How Dyker man with rare cancer beat the odds

DYKER HEIGHTS — Louis Battaglia feels lucky to be alive.

Battaglia, a 58-year-old Dyker Heights resident, was diagnosed with a rare form of stomach cancer. After lots of prayers from friends and family and lots of help from doctors at NYU Langone Hospital – Brooklyn, he’s on the road to recovery.

“Many people go years dealing with stomach pain without seeing a doctor, and sometimes it’s too late to do anything. I’m so grateful that wasn’t the case with me,” he said in a statement.

What’s more, Battaglia didn’t have to undergo debilitating chemotherapy or radiation treatments.

Dr. Camilo Correa, a general surgical oncologist at NYU Langone, saved Battaglia’s life by performing just one operation to remove the cancerous tissue. Correa used both traditional surgical techniques and robotic surgery to reduce recovery time for his patient.

Battaglia had Stage 4 Leiomyosarcoma, a cancer that accounts for less than one percent of all adult cancers in the U.S. The cancer had also entered his liver.

“It was a malignant tumor involving part of the liver,” said Correa, who completed a fellowship in complex surgical oncology at Memorial Sloan Kettering Cancer Center and conducted postdoctoral research at Harvard Medical School and Massachusetts General Hospital.

“We were able to completely remove the tumor, and he has been recovering exceptionally well without chemotherapy or radiation,” Correa said.

“Technological advances have greatly reduced the necessity for major interventions that may cause post-operative complications,” said Dr.

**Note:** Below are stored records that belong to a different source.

(** * Sales analytics platform: the cleaning and metrics pipeline

    A shallow embedding of [src/analyzer.py] (class [SalesAnalyzer]) and
    proofs of the properties its specification states.

    Modelling choices, all of them visible in the definitions below:
    - a pandas [DataFrame] is a list of rows; a row is a [record] with the
      nine columns of the input file.  A frame may carry the extra [month]
      column that [analyze_seasonal_trends] adds;
    - a float64 value is either [NaN] or the rational it stands for ([Qc],
      the canonical rationals, so that equal numbers are equal terms); the
      infinities are left out;
    - what pandas and numpy decide, and this code does not, is a parameter
      of the model, the record [pandas]: the number a sum or a mean comes
      to once every addition is rounded (or wraps around, in an int64
      column), and the order [sort_values] leaves equal values in.  The
      theorems hold for every behaviour that satisfies the laws of
      [lawful]; [binary64] and [binary64_reversed] are two of them;
    - the text columns hold [option string], [None] being the missing value
      pandas reads from an empty cell;
    - frames live in a store and the analyzer object holds references into
      it, because the source copies, filters and updates frames in place;
    - a Python exception is a [Raise] outcome;
    - what the methods print is left out. *)

From Stdlib Require Import QArith Qcanon Lqa.
From stdpp Require Import base list strings sorting gmap.
From Equations Require Import Equations.

Local Open Scope Z_scope.

(** ** Cells *)

Inductive float : Type :=
  | NaN
  | Fl (q : Qc).

(** A cell of a numeric column: a float, or text still to be coerced (the
    column then has dtype object). *)
Inductive num_cell : Type :=
  | Float (x : float)
  | Text (s : string).
(** * A region quadtree over raster images (pa3/qtree.cpp)

    Shallow embedding of [QTree]: construction from a raster ([BuildNode],
    [assignColor]), rendering ([Render], [RenderPixel]), pruning
    ([Prune], [PruneNode], [shouldPrune], [DeleteChildren]), horizontal flip
    ([FlipHorizontal], [FlipNode], [positionNormal]), counter-clockwise
    rotation ([RotateCCW], [RotateSubtree], [coordinateHelper]), copying
    ([operator=], [Copy], [CopyNode]) and clearing ([Clear], [ClearSubtree]).
    Copying and clearing are embedded twice: on tree values, and in
    [Store] on nodes kept in numbered memory cells, where allocation,
    deletion and sharing of nodes can be told apart.

    Conventions.
    - [unsigned int] and [int] values are integers of [Z]; every store into
      an [unsigned int] goes through [u32], every store into an [int] through
      [i32], every store into a colour channel through [u8].
    - A [Node*] is a value of [NodePtr]: [nullptr] or an exclusively owned
      node.  Ownership is strictly hierarchical in the source, so in-place
      mutation of a subtree is a function from the old subtree to the new.
    - Dereferencing [nullptr] or a pointer to a deleted node, dividing by
      zero or [INT_MIN] by -1 and touching a pixel outside a raster are
      errors of the [result] monad.  Recursion whose argument is
      rewritten before the recursive call takes a [fuel] counter; the
      theorems show that the fuel chosen by the public operations suffices.
    - The alpha channel of [RGBAPixel] is never read or written by the
      quadtree code apart from whole-pixel copies and is left out. *)

From Stdlib Require Import ZArith List Bool Lia String Permutation.
Import ListNotations.
Local Open Scope Z_scope.


(* ===================================================================== *)
(** ** Machine integers *)

Definition u32 (z : Z) : Z := z mod 4294967296.
Definition i32 (z : Z) : Z := (z + 2147483648) mod 4294967296 - 2147483648.
Definition u8 (z : Z) : Z := z mod 256.

(** [ceil(x / 2.0)] for an [int] [x]; exact in double precision. *)
Definition ceil_half (x : Z) : Z := (x + 1) / 2.

(* ===================================================================== *)
(** ** Errors *)

Inductive error : Type :=
| NullDeref
| DivByZero
| DivOverflow
| OutOfRange
| Dangling
| OutOfFuel.

Inductive result (A : Type) : Type :=
| Ok (a : A)
| Err (e : error).
Arguments Ok {A} a.
Arguments Err {A} e.

Definition bind {A B : Type} (m : result A) (k : A -> result B) : result B :=
  match m with
  | Ok a => k a
  | Err e => Err e
  end.

Declare Scope result_scope.
Delimit Scope result_scope with result.
Notation "x <- m ;; k" := (bind m (fun x => k))
  (at level 61, m at next level, right associativity) : result_scope.
Notation "' p <- m ;; k" := (bind m (fun x => let p := x in k))
  (at level 61, p pattern, m at next level, right associativity)
  : result_scope.
Local Open Scope result_scope.

(* ===================================================================== *)
(** ** Pixels and rasters *)

Record RGBAPixel : Type := mkPixel { r : Z; g : Z; b : Z }.

(** Modelled from the spec: the default-constructed pixel [RGBAPixel()] of
    the external pixel type (opaque white).  [BuildNode] overwrites every
    channel it reads later. *)
Definition RGBAPixel_default : RGBAPixel := mkPixel 255 255 255.

(** Modelled from the spec: the external raster type [PNG], "constructible
    at a given (width,height) and exposing per-pixel access by integer
    coordinate"; pixels are kept row by row. *)
Record PNG : Type := mkPNG {
  width_ : Z;
  height_ : Z;
  imageData_ : list RGBAPixel
}.

Definition PNG_new (w h : Z) : PNG :=
  mkPNG w h (repeat RGBAPixel_default (Z.to_nat (w * h))).

Definition in_raster (img : PNG) (x y : Z) : bool :=
  (0 <=? x) && (x <? width_ img) && (0 <=? y) && (y <? height_ img).

Definition pixel_index (img : PNG) (x y : Z) : nat :=
  Z.to_nat (x + y * width_ img).

Fixpoint list_set {A : Type} (l : list A) (n : nat) (a : A) : list A :=
  match l, n with
  | [], _ => []
  | _ :: t, O => a :: t
  | h :: t, S n' => h :: list_set t n' a
  end.

(** [*img.getPixel(x, y)] read. *)
Definition getPixel (img : PNG) (x y : Z) : result RGBAPixel :=
  if in_raster img x y then
    match nth_error (imageData_ img) (pixel_index img x y) with
    | Some p => Ok p
    | None => Err OutOfRange
    end
  else Err OutOfRange.

(** [*img.getPixel(x, y) = c] write. *)
Definition putPixel (img : PNG) (x y : Z) (c : RGBAPixel) : result PNG :=
  if in_raster img x y then
    if (pixel_index img x y <? List.length (imageData_ img))%nat then
      Ok (mkPNG (width_ img) (height_ img)
                (list_set (imageData_ img) (pixel_index img x y) c))
    else Err OutOfRange
  else Err OutOfRange.

(* ===================================================================== *)
(** ** Nodes and trees *)

(** A [pair<unsigned int, unsigned int>]. *)
Abbreviation point := (Z * Z)%type (only parsing).

(** A [Node*]: null, or a node with its rectangle, average colour and four
    child pointers. *)
Inductive NodePtr : Type :=
| nullptr
| node (upLeft lowRight : point) (avg : RGBAPixel) (NW NE SW SE : NodePtr).

Record QTree : Type := mkQTree {
  root : NodePtr;
  width : Z;
  height : Z
}.

Definition isNull (p : NodePtr) : bool :=
  match p with
  | nullptr => true
  | node _ _ _ _ _ _ _ => false
  end.

(** [p->NW == nullptr && p->NE == nullptr && p->SW == nullptr &&
    p->SE == nullptr] for a non-null [p]. *)
Definition isLeaf (p : NodePtr) : bool :=
  match p with
  | nullptr => false
  | node _ _ _ nw ne sw se => isNull nw && isNull ne && isNull sw && isNull se
  end.
(** * The monument-guide chatbot (app.py): OTP store and LangGraph workflow

    A shallow embedding of [app.py].  The script keeps one module-level
    dictionary ([otp_store]), one [ChatState] object per browser session
    and talks to four outside services: the spaCy pipeline, the [random]
    module, an SMTP server and the Gemini backend.  The Python code
    mutates its objects in place and lets exceptions unwind the stack, so
    the embedding is a state-and-exception monad in which the state
    survives a raised exception. *)

From Stdlib Require Import ZArith Ascii String List.
From stdpp Require Import base tactics option list strings gmap pretty.

Open Scope string_scope.
Open Scope list_scope.
Open Scope Z_scope.

(** ** Python values *)

(** The exceptions the script can meet.  All of them derive from
    [Exception], so an [except Exception] clause catches every one. *)
Inductive exn :=
| NameError (name : string)
| IndexError
| ValueError
| ServiceError (what : string).

Inductive result (A : Type) :=
| Return (a : A)
| Raise (e : exn).
Arguments Return {A} a.
Arguments Raise {A} e.

Definition returned {A} (r : result A) : bool :=
  match r with Return _ => true | Raise _ => false end.

(** A [doc.ents] entry: the span text and its entity label. *)
Record Ent := { ent_text : string; label_ : string }.

Inductive Role := user | bot.

(** One entry of [ChatState.messages], the dict
    [{"role": ..., "content": ...}]. *)
Record Message := { role : Role; content : string }.

Record ChatState := {
  messages : list Message;
  email : option string;
  otp_verified : bool;
  location : option string
}.

(** An [email.message.EmailMessage], known by the operations of the
    email package that built it: [EmailMessage()], [msg.set_content(text)]
    and [msg[name] = value].  What the package makes of them (the payload
    with its line ending and transfer encoding, the header values as the
    policy parses and folds them) is not modelled. *)
Inductive EmailMessage :=
| NewMessage
| SetContent (msg : EmailMessage) (text : string)
| SetItem (msg : EmailMessage) (name value : string).

(** The calls the script makes on [smtplib] inside its [with] block:
    opening the connection, [server.login], [server.send_message], and
    the closing of the connection when the block is left. *)
Inductive SmtpCall :=
| Connect
| Login (user password : string)
| SendMessage (msg : EmailMessage)
| Quit.

Global Instance Role_eq_dec : EqDecision Role.
Proof. solve_decision. Defined.
Global Instance Message_eq_dec : EqDecision Message.
Proof. solve_decision. Defined.

(** ** The outside world

    [nlp] is the loaded pipeline, a function of the text.
    [header_accepted] says which header values the email policy accepts
    in [msg[name] = value].  The other services answer differently from
    call to call, so they are indexed by the number of calls made before;
    [smtp_call] is indexed by the number of codes drawn so far, one SMTP
    connection at most being opened per code.  [smtp_session] is the
    transport of the specification's stage machine. *)
Record Env := {
  nlp : string → list Ent;
  entropy : nat → Z;
  header_accepted : string → string → bool;
  smtp_call : nat → SmtpCall → option exn;
  smtp_session : nat → EmailMessage → option exn;
  generate_content : nat → string → result string
}.

(** Everything outside the session object: the module-level [otp_store]
    and the record of the calls made to the outside services. *)
Record World := {
  otp_store : gmap string string;
  rand_calls : nat;
  smtp_log : list EmailMessage;
  provider_log : list (option string)
}.

Record St := { chat : ChatState; world : World }.

(** State and exception over a state type [S].  The script's functions
    outside the workflow never see a session object: they run over
    [World] alone ([MW]); the workflow nodes run over the session object
    and the world ([M]). *)
Definition SE (S A : Type) : Type := S → result A * S.

Global Instance SE_ret {S} : MRet (SE S) := λ A a st, (Return a, st).
Global Instance SE_bind {S} : MBind (SE S) := λ A B f m st,
  match m st with
  | (Return a, st') => f a st'
  | (Raise e, st') => (Raise e, st')
  end.

Abbreviation MW := (SE World).
Abbreviation M := (SE St).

Prashant Sinha, chief of surgery at NYU Langone Hospital – Brooklyn.

Battaglia, who works in sales at P.C. Richard and Sons, first realized something was wrong in October of 2018 when he started having severe abdominal pains. He initially thought it might be appendicitis. After an emergency room visit and a series of doctor appointments, his pain persisted.

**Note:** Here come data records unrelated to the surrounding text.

(** X16.  The selection the hook applies to a sequence,
    [itemId ? data.find(...) || null : data]: without an [itemId] the
    data is shown as it is; with one, the first element whose [idKey]
    property prints like [itemId] is shown ([null] if that element is
    falsy), [null] when no element matches, and the selection throws when
    the data is not an array -- except in the initializer and in the
    listener, which use [?.] and show [null] for a missing value. *)
Theorem select_item_spec (idKey : string) (itemId : Value) :
  (truthy itemId = false ->
   forall data, select_item idKey itemId data = Returned data /\
                select_item_opt idKey itemId data = Returned data) /\
  (truthy itemId = true ->
   (forall pre item post,
      Forall (fun x => same_id idKey itemId x = Some false) pre ->
      same_id idKey itemId item = Some true ->
      select_item idKey itemId (VArr (pre ++ item :: post)) =
        Returned (if truthy item then item else VNull)) /\
   (forall items,
      Forall (fun x => same_id idKey itemId x = Some false) items ->
      select_item idKey itemId (VArr items) = Returned VNull) /\
   (forall data, isArray data = false ->
      exists e, select_item idKey itemId data = Thrown e) /\
   select_item_opt idKey itemId VUndefined = Returned VNull /\
   select_item_opt idKey itemId VNull = Returned VNull).
Proof.
  split.
  - intros Hid data. unfold select_item_opt, select_item. now rewrite Hid.
  - intros Hid. unfold select_item_opt, select_item. rewrite Hid.
    split; [|split; [|split; [|split]]]; try reflexivity.
    + intros pre item post Hpre Hitem.
      now rewrite (find_by_id_first idKey itemId pre post item Hpre Hitem).
    + intros items Hnone. now rewrite (find_by_id_none idKey itemId items Hnone).
    + intros data Hna. destruct data; try discriminate; eauto.
Qed.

He wasn’t given a diagnosis until he visited a specialist at NYU Langone.

“I was told this type of cancer doesn’t get picked up so easily,” Battaglia said.

Dr. Adam Goodman and the gastroenterology team at NYU Langone diagnosed Battaglia’s cancer and used an endoscopic ultrasound to pinpoint the size and location of the tumor. Endoscopic ultrasound is also used to obtain tissue samples for biopsy, a medical advancement that reduces the number of diagnostic visits a patient has to make.

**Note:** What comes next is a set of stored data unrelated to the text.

(** One uninterrupted stretch of the handler. *)
Definition step (w : World) (t : Thread) : World * Thread :=
  match t with
  | Started body amb =>
      match verify_checks P env w body (now amb) with
      | (w1, Rejected st err lg) => (w1, Finished (Failure st err lg))
      | (w1, Accepted clientId) => (w1, Verified clientId body amb)
      end
  | Verified clientId body amb =>
      let issued := verify_issue P env w clientId body amb in
      (fst issued, Finished (snd issued))
  | Finished reply => (w, Finished reply)
  end.

(** Run the requests [ts] under a schedule: each number names the request
    that runs its next stretch. *)
Fixpoint run (schedule : list nat) (w : World) (ts : list Thread)
  : World * list Thread :=
  match schedule with
  | [] => (w, ts)
  | i :: rest =>
      match ts !! i with
      | Some t =>
          let r := step w t in
          run rest (fst r) (<[i := snd r]> ts)
      | None => run rest w ts
      end
  end.

(** Requests handled one after the other, each to completion. *)
Fixpoint verify_each (w : World) (requests : list (VerifyBody * Ambient))
  : World * list (Reply VerifyOk) :=
  match requests with
  | [] => (w, [])
  | (body, amb) :: rest =>
      let r := verify P env w body amb in
      let rs := verify_each (fst r) rest in
      (fst rs, snd r :: snd rs)
  end.

End Steps.

Definition finished (t : Thread) : bool :=
  match t with
  | Finished _ => true
  | _ => false
  end.

Definition succeeded (t : Thread) : bool :=
  match t with
  | Finished (Success _) => true
  | _ => false
  end.

Definition is_success {A} (r : Reply A) : bool :=
  match r with
  | Success _ => true
  | Failure _ _ _ => false
  end.

(** "Of the overlapping requests exactly one succeeds", for one schedule
    that runs all of them to the end. *)
Definition exactly_one_succeeds (P : Platform) (env : Env) (schedule : list nat)
    (w : World) (ts : list Thread) : Prop :=
  let r := run P env schedule w ts in
  forallb finished (snd r) = true ->
  List.length (List.filter succeeded (snd r)) = 1%nat.

End Concurrent.

(* ===================================================================== *)
(** ** index.ts: the read routes and the dispatch *)
(* ===================================================================== *)

Module Router.
Import Utils Worker.

(** [s.endsWith(suffix)] *)
Definition endsWith (suffix s : string) : bool :=
  (String.length suffix <=? String.length s)%nat &&
  String.eqb (substring_from (String.length s - String.length suffix) s) suffix.

(** The test both read routes make: the [X-Service-Binding] header, or the
    host name of the request URL. *)
Definition isServiceBindingRequest (header : option string) (hostname : string)
  : bool :=
  match header with Some h => String.eqb h "true" | None => false end
  || String.eqb hostname "fake-host"
  || endsWith ".internal" hostname.

(** The JSON body of a request, with every field the routes read. *)
Record Body := mkBody {
  clientId : option string;
  challenge : option string;
  signature : option string;
  repoUrl : option string;
  grpcEndpoint : option string;
  includeRepoList : bool;
  tunnelUrl : option string;
  token : option string
}.

(** An incoming request: [hostname] is [new URL(request.url).hostname],
    [service_binding] the value of the [X-Service-Binding] header, [body]
    the parsed JSON body ([None] when [request.json()] throws). *)
Record Incoming := mkIncoming {
  in_method : Method;
  in_url : string;
  in_hostname : string;
  in_service_binding : option string;
  in_body : option Body
}.

(** What the worker answers, by route. *)
Inductive Answer :=
| Preflight
| Health
| ChallengeAnswer (reply : Reply ChallengeOk)
| VerifyAnswer (reply : Reply VerifyOk)
| RegisterAnswer (reply : Reply jsval)
| TunnelAnswer (reply : Reply jsval)
| TunnelsAnswer (reply : Reply jsval)
| NotFound.

Definition verify_body (b : Body) : VerifyBody :=
  mkVerifyBody (clientId b) (challenge b) (signature b) (repoUrl b)
    (grpcEndpoint b) (includeRepoList b) (tunnelUrl b).

Definition register_body (b : Body) : RegisterBody :=
  mkRegisterBody (clientId b) (tunnelUrl b) (token b).

Section Routes.
Context (P : Platform).

(** GET /tunnel/{clientId}; [path] is the path of the request. The 400
    answer writes nothing to the log. *)
Definition tunnel_get (w : World) (path : string) (header : option string)
    (hostname : string) (now : Z) : World * Reply jsval :=
  let clientId := substring_from 8 path in
  if String.eqb clientId "" then (w, Failure 400 "Bad request" "")
  else if negb (isServiceBindingRequest header hostname) then
    (w, Failure 401 "Unauthorized" "Unauthorized access to /tunnel/{clientId}")
  else
    let fetched :=
      tunnel_stub_fetch P w
        (mkRequest GET ("http://internal/get/" +:+ clientId) None) now in
    let response := snd fetched in
    if negb (ok response) then
      (fst fetched,
       Failure 404 "Tunnel not found" ("Tunnel not found for client: " +:+ clientId))
    else
      match json response with
      | Thrown => (fst fetched, Failure 500 "Internal error" "Internal error:")
      | Returned result => (fst fetched, Success result)
      end.

(** GET /tunnels: a request that is not a service-binding request is only
    logged. *)
Definition tunnels (w : World) (header : option string) (hostname : string)
    (now : Z) : World * Reply jsval :=
  let fetched :=
    tunnel_stub_fetch P w (mkRequest GET "http://internal/list" None) now in
  let response := snd fetched in
  if negb (ok response) then
    (fst fetched, Failure 500 "Failed to list tunnels" "Failed to list tunnels")
  else
    match json response with
    | Thrown => (fst fetched, Failure 500 "Internal error" "Internal error:")
    | Returned result => (fst fetched, Success result)
    end.

(** The exported [fetch]: the routes in the order the source tests them.
    A body that cannot be read makes the route answer 500 from the outer
    [catch]. *)
Definition fetch (env : Env) (w : World) (request : Incoming) (amb : Ambient)
  : World * Answer :=
  let path := pathname P (in_url request) in
  let method := in_method request in
  let crashed {A} : Reply A := Failure 500 "Internal error" "Internal error:" in
  if Method_eqb method OPTIONS then (w, Preflight)
  else if String.eqb path "/health" && Method_eqb method GET then (w, Health)
  else if String.eqb path "/challenge" && Method_eqb method POST then
    match in_body request with
    | None => (w, ChallengeAnswer crashed)
    | Some b =>
        let r := Worker.challenge P env w (clientId b) (now amb) (random amb) in
        (fst r, ChallengeAnswer (snd r))
    end
  else if String.eqb path "/verify" && Method_eqb method POST then
    match in_body request with
    | None => (w, VerifyAnswer crashed)
    | Some b =>
        let r := verify P env w (verify_body b) amb in
        (fst r, VerifyAnswer (snd r))
    end
  else if String.eqb path "/tunnel/register" && Method_eqb method POST then
    match in_body request with
    | None => (w, RegisterAnswer crashed)
    | Some b =>
        let r := tunnel_register P w (register_body b) (now amb) in
        (fst r, RegisterAnswer (snd r))
    end
  else if startsWith "/tunnel/" path && Method_eqb method GET then
    let r :=
      tunnel_get w path (in_service_binding request) (in_hostname request)
        (now amb) in
    (fst r, TunnelAnswer (snd r))
  else if String.eqb path "/tunnels" && Method_eqb method GET then
    let r :=
      tunnels w (in_service_binding request) (in_hostname request) (now amb) in
    (fst r, TunnelsAnswer (snd r))
  else (w, NotFound).

End Routes.
End Router.

(* ===================================================================== *)
(** ** A concrete platform to run the handlers on *)
(* ===================================================================== *)

Module Demo.
Import Utils Worker.

(** The URL parser writes a space in a path as [%20]. *)
Fixpoint encode_spaces (s : string) : string :=
  match s with
  | EmptyString => EmptyString
  | String a s' =>
      if Ascii.eqb a " " then String "%" (String "2" (String "0" (encode_spaces s')))
      else String a (encode_spaces s')
  end.

(** The path of an internal URL ["http://internal" ++ path] in which nothing
    but spaces needs rewriting. *)
Definition internal_path (url : string) : string :=
  encode_spaces (substring_from 15 url).

(** A stand-in signature scheme: the signature of [data] under [key] is
    [key ++ ":" ++ data]. *)
Definition sign (key data : string) : string := key +:+ ":" +:+ data.

Definition platform : Platform := {|
  CryptoKey := string;
  pathname := internal_path;
  pathname_store := eq_refl;
  atob := fun s => if String.eqb s "!" then Thrown else Returned s;
  btoa := fun s => Returned s;
  utf8 := fun s => s;
  JSON_stringify := fun _ => "{}";
  JSON_parse := fun s =>
    if String.eqb s "clients"
    then Returned (JObj [("c1", JStr "KEY1"); ("c 1", JStr "KEY2")])
    else if String.eqb s "null" then Returned JNull
    else Thrown;
  builtin_member := fun _ _ => NoMember;
  subtle_importKey_spki := fun der => Returned der;
  subtle_verify := fun key signature data => Returned (String.eqb signature (sign key data));
  subtle_sign_hmac := fun key data =>
    if String.eqb key "" then Thrown else Returned (sign key data)
|}.

Definition env : Env :=
  [("AUTHORIZED_CLIENTS", EnvString "clients");
   ("SECRET_DATA", EnvString "s3cret");
   ("API_KEY", EnvString "k-123");
   ("CHALLENGE_STORAGE", EnvBinding);
   ("TUNNEL_STORAGE", EnvBinding);
   ("WEBHOOK_WORKER", EnvBinding)].

Definition empty_world : World := mkWorld ∅ ∅.

(** The world after [POST /challenge {clientId: "c1"}] at time 1000 with
    random bytes ["nonce"]. *)
Definition issued : World :=
  fst (challenge platform env empty_world (Some "c1") 1000 "nonce").

Definition verify_body (challenge signature : string) (tunnelUrl : option string)
  : VerifyBody :=
  mkVerifyBody (Some "c1") (Some challenge) (Some signature) None None false tunnelUrl.

Definition good_body : VerifyBody :=
  verify_body "nonce" (sign "KEY1" "nonce") (Some "https://t1.example").

(** The entry that request leaves for "c1". *)
Definition entry1 : ChallengeStorage.Entry := ChallengeStorage.mkEntry "nonce" 301000.

(** A request presenting another challenge than the one issued. *)
Definition wrong_body : VerifyBody :=
  verify_body "other" (sign "KEY1" "other") None.

Definition amb1 : Ambient := mkAmbient 2000 "tok" None.
Definition amb2 : Ambient := mkAmbient 2001 "tokB" None.
Definition amb3 : Ambient := mkAmbient 2002 "tokC" None.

“Endoscopy ultrasound is just one of a sophisticated set of tools we use to detect and evaluate gastrointestinal malignancies,” said Goodman, section chief of gastroenterology and director of endoscopy and quality at NYU Langone.

Battaglia, a devout Catholic who is a member of Saint Ephrem Church on Fort Hamilton Parkway, credited prayer and the support of his older sister Rose Mauriello and his coworkers at P.C. Richard and Son with helping him through his ordeal.

His brush with cancer changed his life, he said. “Dr. Correa told me to take it easy, eat healthier, and quit smoking, so I stopped cold turkey,” he said.

Battaglia said he plans to support other cancer patients by telling his story and attending group counseling sessions. “I want to spend more of my time talking to people. The best thing we can do with the time we have left is to try to treat each other with kindness and respect,” he said.